START DATA EXTRACT
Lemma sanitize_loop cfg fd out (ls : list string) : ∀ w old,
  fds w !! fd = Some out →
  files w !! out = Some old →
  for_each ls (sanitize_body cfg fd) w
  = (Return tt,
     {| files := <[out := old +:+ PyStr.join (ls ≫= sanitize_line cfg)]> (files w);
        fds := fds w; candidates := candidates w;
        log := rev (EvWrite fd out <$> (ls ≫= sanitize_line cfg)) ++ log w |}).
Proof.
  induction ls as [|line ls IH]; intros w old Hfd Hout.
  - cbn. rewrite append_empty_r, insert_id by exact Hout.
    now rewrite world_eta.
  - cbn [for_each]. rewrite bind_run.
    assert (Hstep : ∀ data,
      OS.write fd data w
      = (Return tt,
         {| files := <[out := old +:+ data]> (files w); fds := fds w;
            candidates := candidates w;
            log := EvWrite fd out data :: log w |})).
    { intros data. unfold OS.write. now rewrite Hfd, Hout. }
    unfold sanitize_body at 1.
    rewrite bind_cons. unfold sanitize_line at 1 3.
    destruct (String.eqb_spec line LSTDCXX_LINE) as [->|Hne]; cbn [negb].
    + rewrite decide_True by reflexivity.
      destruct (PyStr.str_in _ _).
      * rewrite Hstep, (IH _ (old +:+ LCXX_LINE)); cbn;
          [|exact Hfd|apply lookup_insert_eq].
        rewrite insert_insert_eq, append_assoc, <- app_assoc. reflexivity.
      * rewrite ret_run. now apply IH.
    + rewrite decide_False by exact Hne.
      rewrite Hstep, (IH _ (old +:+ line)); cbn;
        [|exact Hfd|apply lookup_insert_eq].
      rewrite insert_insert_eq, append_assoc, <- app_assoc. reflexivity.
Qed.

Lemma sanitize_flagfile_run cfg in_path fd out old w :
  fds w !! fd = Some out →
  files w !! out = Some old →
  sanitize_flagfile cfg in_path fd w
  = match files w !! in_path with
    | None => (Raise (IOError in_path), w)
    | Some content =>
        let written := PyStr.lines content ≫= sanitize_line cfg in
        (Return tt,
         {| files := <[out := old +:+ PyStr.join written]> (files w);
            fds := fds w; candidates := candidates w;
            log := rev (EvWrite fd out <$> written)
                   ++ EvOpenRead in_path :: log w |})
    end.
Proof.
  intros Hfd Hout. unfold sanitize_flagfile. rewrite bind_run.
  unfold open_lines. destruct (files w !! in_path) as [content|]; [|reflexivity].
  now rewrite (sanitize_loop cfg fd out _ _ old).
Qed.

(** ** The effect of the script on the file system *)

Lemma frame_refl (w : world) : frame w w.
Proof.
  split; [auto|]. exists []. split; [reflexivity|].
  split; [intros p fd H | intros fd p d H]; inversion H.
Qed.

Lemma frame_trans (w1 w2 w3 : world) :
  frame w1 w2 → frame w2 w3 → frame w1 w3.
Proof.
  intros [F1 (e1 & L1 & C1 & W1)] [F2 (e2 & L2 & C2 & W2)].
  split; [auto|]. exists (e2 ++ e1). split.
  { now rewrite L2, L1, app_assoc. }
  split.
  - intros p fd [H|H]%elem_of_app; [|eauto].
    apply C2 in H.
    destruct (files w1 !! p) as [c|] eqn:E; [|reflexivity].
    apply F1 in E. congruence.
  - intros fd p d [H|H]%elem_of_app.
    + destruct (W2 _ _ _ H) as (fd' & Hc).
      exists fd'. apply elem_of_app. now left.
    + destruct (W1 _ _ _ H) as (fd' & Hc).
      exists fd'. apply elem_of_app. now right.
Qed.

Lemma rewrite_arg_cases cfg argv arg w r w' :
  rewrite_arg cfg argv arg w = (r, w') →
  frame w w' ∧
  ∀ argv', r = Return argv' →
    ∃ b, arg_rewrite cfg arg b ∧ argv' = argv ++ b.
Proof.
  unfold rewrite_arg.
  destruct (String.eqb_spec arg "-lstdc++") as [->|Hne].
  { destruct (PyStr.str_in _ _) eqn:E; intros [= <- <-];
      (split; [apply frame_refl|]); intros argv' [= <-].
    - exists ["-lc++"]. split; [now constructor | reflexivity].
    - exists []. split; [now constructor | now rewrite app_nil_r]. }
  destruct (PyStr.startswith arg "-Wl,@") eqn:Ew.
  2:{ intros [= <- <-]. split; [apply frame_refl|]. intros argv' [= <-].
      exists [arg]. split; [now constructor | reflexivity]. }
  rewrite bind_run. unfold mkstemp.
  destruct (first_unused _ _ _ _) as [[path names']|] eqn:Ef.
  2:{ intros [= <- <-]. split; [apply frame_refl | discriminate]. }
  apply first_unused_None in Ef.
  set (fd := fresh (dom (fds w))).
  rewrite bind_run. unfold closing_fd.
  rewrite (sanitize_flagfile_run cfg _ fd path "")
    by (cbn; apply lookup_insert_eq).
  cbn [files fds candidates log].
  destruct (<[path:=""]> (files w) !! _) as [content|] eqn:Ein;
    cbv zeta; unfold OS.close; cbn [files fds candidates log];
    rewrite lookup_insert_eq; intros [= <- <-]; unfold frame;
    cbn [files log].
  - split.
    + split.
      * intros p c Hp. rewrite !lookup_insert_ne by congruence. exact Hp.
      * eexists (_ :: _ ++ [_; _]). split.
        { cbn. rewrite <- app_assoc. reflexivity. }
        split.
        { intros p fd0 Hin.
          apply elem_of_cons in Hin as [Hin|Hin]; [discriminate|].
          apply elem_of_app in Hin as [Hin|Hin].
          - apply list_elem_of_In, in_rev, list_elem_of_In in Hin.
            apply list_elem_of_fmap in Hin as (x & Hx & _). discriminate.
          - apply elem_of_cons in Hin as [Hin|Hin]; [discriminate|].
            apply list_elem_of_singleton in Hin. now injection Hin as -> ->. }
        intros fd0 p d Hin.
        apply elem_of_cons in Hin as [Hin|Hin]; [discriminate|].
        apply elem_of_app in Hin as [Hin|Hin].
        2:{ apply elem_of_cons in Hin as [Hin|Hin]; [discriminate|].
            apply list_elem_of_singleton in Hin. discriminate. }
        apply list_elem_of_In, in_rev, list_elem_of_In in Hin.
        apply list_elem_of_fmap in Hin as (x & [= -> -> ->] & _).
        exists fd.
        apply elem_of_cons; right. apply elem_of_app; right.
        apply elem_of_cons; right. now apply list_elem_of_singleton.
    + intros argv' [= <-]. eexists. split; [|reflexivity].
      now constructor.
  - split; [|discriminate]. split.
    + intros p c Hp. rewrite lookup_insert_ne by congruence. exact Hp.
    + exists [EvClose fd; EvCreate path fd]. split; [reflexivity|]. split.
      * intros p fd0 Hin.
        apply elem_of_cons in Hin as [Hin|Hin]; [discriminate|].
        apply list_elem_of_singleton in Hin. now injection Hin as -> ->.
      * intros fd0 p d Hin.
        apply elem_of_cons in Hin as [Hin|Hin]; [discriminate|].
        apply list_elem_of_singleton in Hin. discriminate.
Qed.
END DATA EXTRACT
START DATA EXTRACT
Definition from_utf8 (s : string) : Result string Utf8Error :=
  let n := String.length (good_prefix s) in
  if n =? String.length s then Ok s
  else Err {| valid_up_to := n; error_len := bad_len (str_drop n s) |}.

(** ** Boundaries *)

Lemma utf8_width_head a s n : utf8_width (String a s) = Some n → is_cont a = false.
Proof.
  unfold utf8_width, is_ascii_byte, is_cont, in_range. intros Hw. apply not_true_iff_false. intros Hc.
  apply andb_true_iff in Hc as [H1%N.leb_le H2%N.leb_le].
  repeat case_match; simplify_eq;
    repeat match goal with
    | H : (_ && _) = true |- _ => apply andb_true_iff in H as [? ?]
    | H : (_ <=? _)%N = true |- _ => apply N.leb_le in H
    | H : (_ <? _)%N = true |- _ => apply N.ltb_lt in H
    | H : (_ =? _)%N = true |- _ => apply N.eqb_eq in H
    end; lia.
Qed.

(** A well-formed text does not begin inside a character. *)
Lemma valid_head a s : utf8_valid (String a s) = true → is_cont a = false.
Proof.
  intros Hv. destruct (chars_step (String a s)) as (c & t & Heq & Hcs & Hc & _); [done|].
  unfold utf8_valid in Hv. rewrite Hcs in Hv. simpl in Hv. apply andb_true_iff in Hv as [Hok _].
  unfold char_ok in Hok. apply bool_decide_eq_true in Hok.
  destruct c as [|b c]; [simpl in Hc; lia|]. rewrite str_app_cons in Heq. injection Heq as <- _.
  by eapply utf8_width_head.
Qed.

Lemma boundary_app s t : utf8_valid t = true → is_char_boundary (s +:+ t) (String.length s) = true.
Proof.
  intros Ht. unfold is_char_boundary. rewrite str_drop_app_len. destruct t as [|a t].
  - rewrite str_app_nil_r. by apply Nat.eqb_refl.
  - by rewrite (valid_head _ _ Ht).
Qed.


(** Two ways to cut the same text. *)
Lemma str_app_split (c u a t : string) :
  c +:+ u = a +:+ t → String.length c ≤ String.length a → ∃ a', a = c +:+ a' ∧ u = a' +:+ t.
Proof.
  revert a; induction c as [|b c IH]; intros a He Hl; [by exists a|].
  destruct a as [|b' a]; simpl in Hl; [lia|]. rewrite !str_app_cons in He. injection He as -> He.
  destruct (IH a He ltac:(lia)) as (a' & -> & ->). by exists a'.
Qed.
END DATA EXTRACT
> **ASSIGNMENT**: For each line of the material that contains "text", return a copy.

> **SOLUTION TO THIS PROBLEM**:
(** A well-formed text does not begin inside a character. *)
(** Two ways to cut the same text. *)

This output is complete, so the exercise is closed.